The role of Church-run residential schools in eradicating Indigenous languages has been highlighted by the 2015 Truth and Reconciliation Commission report and its 94 Calls to Action. With passage of Bill C-15, Canada will have to make its laws consistent with Article 13 of UNDRIP.
“Indigenous peoples have the right to revitalize, use, develop and transmit to future generations their histories, languages, oral traditions, philosophies, writing systems and literatures, and to designate and retain their own names for communities, places and persons,” reads the 2007 UN resolution.
That would fall in line with TRC Call to Action 14, which demands Parliament enact an “Aboriginal Languages Act.” But it may be too late, said Mary Ann Corbiere, associate professor of Anishnaabe language at the University of Sudbury.
“I’m not optimistic,” Corbiere said. “The only hope is that there will be a small group, or there is a small group, who both have the aptitude and the commitment.”
Corbiere has spent the last 30 years documenting her mother tongue and producing educational materials used by language teachers throughout traditional Anishinaabe territory surrounding the Great Lakes. Despite the effort, few young people have advanced enough in their language to be called truly fluent, she said.
“They’re still often just stuck at rote questions and answers, rote phrases, word lists. For whatever reason, there is an issue with the curriculum.”
Nor does Corbiere see a role for the Church in helping Indigenous people recover their language. While many elders remain committed Christians, young people have turned their back on the Church, she said.
The residential schools history, highlighted again by the discovery of a mass grave at a residential school in Kamloops, isn’t helping.
“Among the younger learners, I do detect quite an anti-Christian bias now, because they’ve heard about the residential schools and they are feeling hurt on behalf of their elders, who were in the residential schools. I suspect they would be resistant,” she said.
Linguists predict that by the end of this century 90 per cent of the 6,000 to 7,000 languages spoken on Earth, most of them Indigenous, will be extinct. There’s no reason to believe Canada can avoid the language die-off.

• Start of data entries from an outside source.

(** * Field-service dispatch: trip planning, recalculation and lifecycle

    A shallow embedding of the trip planning and recalculation core of the
    dispatch application (the planned-trip editor, the map view's route
    drawing, the planning-oracle client, the data service and the active-trip
    screen), with the properties its specification states about them.

    Conventions.
    - A JavaScript [number] that holds a fractional quantity (miles, minutes
      of a candidate trip, dollars, rates) is an IEEE-754 binary64 value,
      Rocq's primitive [float]; timestamps in milliseconds and timer seconds,
      which the code only ever produces as integers, are [Z].
    - [undefined]/[null] is [None].
    - React state is an explicit record; a state setter call is an [Effect]
      in the list of effects a handler performs, in program order. *)

From Stdlib Require Import ZArith Floats Uint63 Lia Ascii String.
From Stdlib Require Import DecimalString DecimalZ DecimalPos.
From Equations Require Import Equations.
From stdpp Require Import base list strings gmap.

Set Default Proof Using "Type".
Set Warnings "-inexact-float".

(** ** JavaScript primitives used by the modelled code *)
Module Js.

(** [!s] for a string: only the empty string is falsy. *)
Definition falsy_string (s : string) : bool := String.eqb s "".

(** [arr[i]] on an array of strings.  Out of range JavaScript yields
    [undefined], which the callers only ever test for falsiness; the empty
    string stands for it. *)
Definition index (arr : list string) (i : nat) : string :=
  default "" (arr !! i).

(** [arr.slice(a, b)] for [0 <= a]. *)
Definition slice {A} (arr : list A) (a b : nat) : list A :=
  take (b - a) (drop a arr).

(** [s.startsWith(p)]. *)
Definition startsWith (s p : string) : bool := String.prefix p s.

(** [s.padStart(n, c)] for a one-character filler. *)
Definition padStart (s : string) (n : nat) (c : ascii) : string :=
  String.string_of_list_ascii (replicate (n - String.length s) c) +:+ s.

(** [s.slice(-n)]: the last [n] characters, or all of [s] when shorter. *)
Definition slice_last (s : string) (n : nat) : string :=
  String.substring (String.length s - n) n s.

(** [s.includes(sub)]. *)
Fixpoint includes (s sub : string) : bool :=
  String.prefix sub s
  || match s with
     | EmptyString => false
     | String _ rest => includes rest sub
     end.

(** [z.toString()] for an integer. *)
Definition toString (z : Z) : string := NilZero.string_of_int (Z.to_int z).

Section Numbers.
Local Open Scope float_scope.

(** [x || 0] for an optional number: [undefined], [NaN] and both zeros
    are falsy. *)
Definition or_zero (x : option float) : float :=
  match x with
  | Some v => if is_nan v || (v =? 0) then 0 else v
  | None => 0
  end.

Definition two52 : float := 4503599627370496.

(** [Math.floor]. Below 2^52 in magnitude, adding and removing 2^52
    rounds to an integer, which is then corrected downwards. *)
Definition Math_floor (x : float) : float :=
  if (two52 <=? abs x) || (x =? 0) then x
  else
    let r := if 0 <? x then (x + two52) - two52 else (x - two52) + two52 in
    if x <? r then r - 1 else r.

(** [Math.round]: nearest integer, ties towards plus infinity. *)
Definition Math_round (x : float) : float :=
  if (0 <? x) && (x <? 0.5) then 0
  else if (x <? 0) && (-0.5 <=? x) then neg_zero
  else
    let f := Math_floor x in
    if (x - f) <? 0.5 then f else f + 1.
End Numbers.

End Js.

(** ** The routing service's interface (declarations of the maps typings) *)
Module Directions.

Record DirectionsRequest := mkRequest
  { origin : string;
    destination : string;
    waypoints : list string }.

Record DirectionsLeg := mkLeg
  { distance : option float;   (* meters *)
    duration : option float }. (* seconds *)

Record DirectionsRoute := mkRoute { legs : list DirectionsLeg }.

Record DirectionsResult := mkResult { routes : list DirectionsRoute }.

Record Response := mkResponse
  { result : option DirectionsResult;
    status : string }.

End Directions.

(** ** Route Provider Adapter: chunked route requests and their aggregation *)
Module Route.
Import Directions.

Definition MAX_WAYPOINTS_PER_REQUEST : nat := 25.

(** The request of the chunk that starts at index [i]: the body shared by
    the loops of [drawTripRoute] and [recalculateTrip]. *)
Definition chunk_request (W : nat) (locations : list string) (i : nat)
  : DirectionsRequest :=
  let chunkEndIndex := (i + W + 1) `min` (length locations - 1) in
  mkRequest (Js.index locations i)
            (Js.index locations chunkEndIndex)
            (Js.slice locations (i + 1) chunkEndIndex).

(** [for (let i = 0; i < locations.length - 1; i += W + 1)] of
    [drawTripRoute]: one request per iteration, in order. *)
Equations? chunk_loop (W : nat) (locations : list string) (i : nat)
  : list DirectionsRequest by wf (length locations - 1 - i) lt :=
chunk_loop W locations i with decide (i < length locations - 1) := {
  | left _ => chunk_request W locations i
                :: chunk_loop W locations (i + (W + 1))
  | right _ => [] }.
Proof. lia. Qed.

“We’re at a very precarious stage there in terms of intergenerational transmission,” she said. “Even the language I speak, which most people know as Ojibway — we ourselves generally say we’re Anishnaabe — even though it’s considered among those with the strongest chances of survival, along with Inuktitut and Cree, even in our case….” The challenge the Anishnaabe face is the “many small communities where there’s just one or two elders in some cases that still speak the language.”
Any language revitalization has to be at the invitation and the initiative of Indigenous people themselves, Scarboro Foreign Missions linguist Fr. Ron MacDonell said.

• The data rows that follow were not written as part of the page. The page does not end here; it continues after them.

Lemma sched_event_arms_timer p e ident P st :
  wf st -> MAX_DIGITAL_PIN p < ident <= 127 ->
  fst (sched_event p e ident 1 P st) = 1 ->
  1 <= P -> 0 <= millis e -> millis e + P < 4294967296 ->
  exists pos,
    timer_slot p ident pos P (millis e + P) (snd (sched_event p e ident 1 P st)).
Proof.
  intros Hwf Hid Hok HP Ht Hwrap.
  pose proof Hwf as (Hlen & Hcnt & Hrng).
  assert (Hmax : 0 <= MAX_DIGITAL_PIN p) by (destruct p; simpl; lia).
  assert (Hnp : (ident <=? MAX_DIGITAL_PIN p) = false)
    by (apply Z.leb_gt; lia).
  assert (Hu : to_uchar ident = ident)
    by (unfold to_uchar; apply Z.mod_small; lia).
  assert (Hul : to_ulong (P + millis e) = millis e + P)
    by (unfold to_ulong; rewrite Z.mod_small; lia).
  assert (Hact : (if negb (truthy 1) && (P =? 0) then 0 else 1) = 1)
    by reflexivity.
  destruct (Z.leb_spec 0 (snd (find_ident ident st))) as [Hf|Hf].
  - exists (snd (find_ident ident st)).
    destruct (sched_event_found_wf p e ident 1 P st _ Hwf eq_refl Hf)
      as [Hwf' Hfind'].
    split; [exact Hwf'|]. split; [rewrite Hfind'; reflexivity|].
    split; [exact Hf|].
    rewrite (sched_event_found_rd p e ident 1 P st _ _ Hwf eq_refl Hf Hf).
    rewrite Z.eqb_refl, Hnp, Hact, Hul. unfold is_pin. simpl.
    rewrite Hnp, andb_false_r. repeat split; reflexivity.
  - assert (Hroom : sched_count st < MAX_SCHED).
    { destruct (Z.ltb_spec (sched_count st) MAX_SCHED) as [?|Hfull];
        [assumption|].
      exfalso. revert Hok. unfold sched_event.
      destruct (find_ident ident st) as [i pos0]. simpl in Hf.
      destruct (Z.ltb_spec pos0 0) as [_|?]; [|lia].
      destruct (Z.ltb_spec (sched_count st) MAX_SCHED) as [?|_]; [lia|].
      destruct (Z.leb_spec 0 pos0) as [?|_]; [lia|]. simpl. discriminate. }
    exists (sched_count st).
    destruct (sched_event_fresh_ret p e ident 1 P st Hf ltac:(lia)) as [_ Hc].
    assert (Hslot := sched_event_fresh_rd p e ident 1 P st (sched_count st)
                       Hwf Hf Hroom ltac:(lia)).
    cbv zeta in Hslot. rewrite Z.eqb_refl, Hu, Hnp, Hact, Hul in Hslot.
    split; [apply sched_event_fresh_wf; assumption|].
    split.
    { apply find_ident_last; [lia| rewrite Hslot; reflexivity |].
      intros j Hj. lia. }
    split; [lia|]. rewrite Hslot. unfold is_pin. simpl.
    rewrite Hnp, andb_false_r. repeat split; reflexivity.
Qed.

Lemma timer_slot_ISR p e ident pos P T st :
  timer_slot p ident pos P T st -> timer_slot p ident pos P T (ISR p e st).
Proof.
  intros (Hwf & Hf & Hpos & Hpin & Hact & Hrec & Hms & Hdue).
  assert (Hrd : rd (ISR p e st) pos = rd st pos).
  { rewrite ISR_rd by assumption. unfold tick_slot. rewrite Hpin. simpl.
    destruct (truthy (sched_initialized st) && (pos <? sched_count st));
      reflexivity. }
  split; [apply wf_ISR; exact Hwf|].
  split; [rewrite find_ident_ISR by exact Hwf; exact Hf|].
  rewrite Hrd. repeat split; assumption.
Qed.

Lemma timer_slot_fire p e ident pos P T st :
  timer_slot p ident pos P T st ->
  T <= millis e -> 0 <= T -> 1 <= P -> T + P < 4294967296 ->
  fst (sched_check p e ident st) = 1 /\
  timer_slot p ident pos P (T + P) (snd (sched_check p e ident st)).
Proof.
  intros (Hwf & Hf & Hpos & Hpin & Hact & Hrec & Hms & Hdue) Hnow HT HP Hwrap.
  destruct (find_ident_found ident st pos Hf Hpos) as [Hlt _].
  assert (Hb : 0 <= pos < Z.of_nat (length (schedlist st)))
    by (apply wf_slot_bound; [exact Hwf|lia]).
  rewrite (sched_check_due p e ident st pos) by (assumption || lia).
  simpl fst. simpl snd. split; [reflexivity|].
  assert (Hnew : expire_slot p e (rd st pos) =
                 set_schedtime (T + P) (rd st pos)).
  { rewrite expire_slot_timer by exact Hpin. rewrite Hrec, Hms, Hdue.
    destruct (Z.eqb_spec P 0); [lia|].
    unfold to_ulong. rewrite Z.mod_small by lia. reflexivity. }
  rewrite Hnew.
  assert (Hid : forall j,
    id (rd (wr pos (fun _ => set_schedtime (T + P) (rd st pos)) st) j) =
    id (rd st j)) by (intros j; apply id_rd_wr_at; reflexivity).
  destruct Hwf as (Hlen & Hcnt & Hrng).
  split.
  { split; [rewrite length_wr; exact Hlen|]. split; [exact Hcnt|].
    intros i. rewrite Hid. apply Hrng. }
  split.
  { transitivity (snd (find_ident ident st)); [|exact Hf].
    f_equal. apply find_ident_ext; [reflexivity|].
    intros j _. apply Hid. }
  split; [exact Hpos|].
  rewrite rd_wr_eq by exact Hb. unfold is_pin in *. simpl.
  repeat split; assumption.
Qed.

Lemma run_polled_cadence p ident pos P es : forall t T st,
  timer_slot p ident pos P T st ->
  1 <= P -> 0 <= t -> t < T ->
  t + Z.of_nat (length es) + P < 4294967296 ->
  fst (run_polled p ident t es st) = cadence P (T - t) (length es).
Proof.
  induction es as [|e es IH]; intros t T st Hslot HP Ht HT Hwrap;
    [reflexivity|].
  simpl length in *. simpl run_polled. simpl cadence.
  pose proof (timer_slot_ISR p (at_time (t + 1) e) ident pos P T st Hslot)
    as Hslot1.
  set (st1 := ISR p (at_time (t + 1) e) st) in *.
  destruct (Z.eqb_spec (T - t) 1) as [Hdue|Hlate].
  - destruct (timer_slot_fire p (at_time (t + 1) e) ident pos P T st1 Hslot1)
      as [Hr Hslot2]; [simpl; lia | lia | lia | lia |].
    destruct (sched_check p (at_time (t + 1) e) ident st1) as [r st2].
    simpl in Hr, Hslot2. subst r.
    specialize (IH (t + 1) (T + P) st2 Hslot2 HP ltac:(lia) ltac:(lia)
                  ltac:(lia)).
    destruct (run_polled p ident (t + 1) es st2) as [rs st3].
    simpl in *. rewrite IH. do 2 f_equal. lia.
  - destruct Hslot1 as (Hwf1 & Hf1 & Hpos1 & Hrest).
    rewrite (sched_check_not_due p (at_time (t + 1) e) ident st1 pos Hf1)
      by (destruct Hrest as (_ & _ & _ & _ & ->); simpl; lia).
    specialize (IH (t + 1) T st1
                  (conj Hwf1 (conj Hf1 (conj Hpos1 Hrest))) HP ltac:(lia)
                  ltac:(lia) ltac:(lia)).
    destruct (run_polled p ident (t + 1) es st1) as [rs st3].
    simpl in *. rewrite IH. do 2 f_equal. lia.
Qed.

MacDonell has spent more than 20 years in the northern reaches of the Amazon basin helping the Makushi people defend and revitalize their language. With a radio station operating in Makushi and new books being published, the effort has been fairly successful.

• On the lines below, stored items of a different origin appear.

(** * Optimisation notebooks: the models built by [solve_army] and by the
      CP-SAT cells

    The notebooks [2022-03-05-Integer_Programming] and
    [2022-05-02-Constraint_Programming] build linear models through the
    OR-Tools API, hand them to the engine and print what the engine
    answers.  The model construction (variables, constraints, objective,
    with Python's list indexing and its [IndexError]) and the reporting
    branches are embedded here; the engine itself is a parameter. *)

From Stdlib Require Import String ZArith List Bool Lia.
Import ListNotations.
Local Open Scope Z_scope.

(** ** Python lists and exceptions *)

Module Py.

(** The exception the notebooks' own expressions raise: indexing a list out
    of range.  The number conversions of the OR-Tools wrappers
    ([OverflowError], [TypeError]) are not embedded; statements about what
    a call raises are made for inputs on which they do not occur
    ([stored_as_given], [int32] below). *)
Inductive exn : Type := IndexError.

Inductive result (A : Type) : Type :=
  | Ok (a : A)
  | Raise (e : exn).
Arguments Ok {A} a.
Arguments Raise {A} e.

MacDonell does not doubt that the Church must help where it can.
“Pope Francis said very clearly (at the Synod for the Amazon) that the world has to listen to the wisdom of Indigenous peoples. Are we hearing what the Pope and what the synod has said?” he asks. “If you’re going to listen to the wisdom of the Indigenous peoples, isn’t it better to do it in their languages?”
MacDonell doesn’t see how a commitment to people can be separated from a commitment to their language and culture.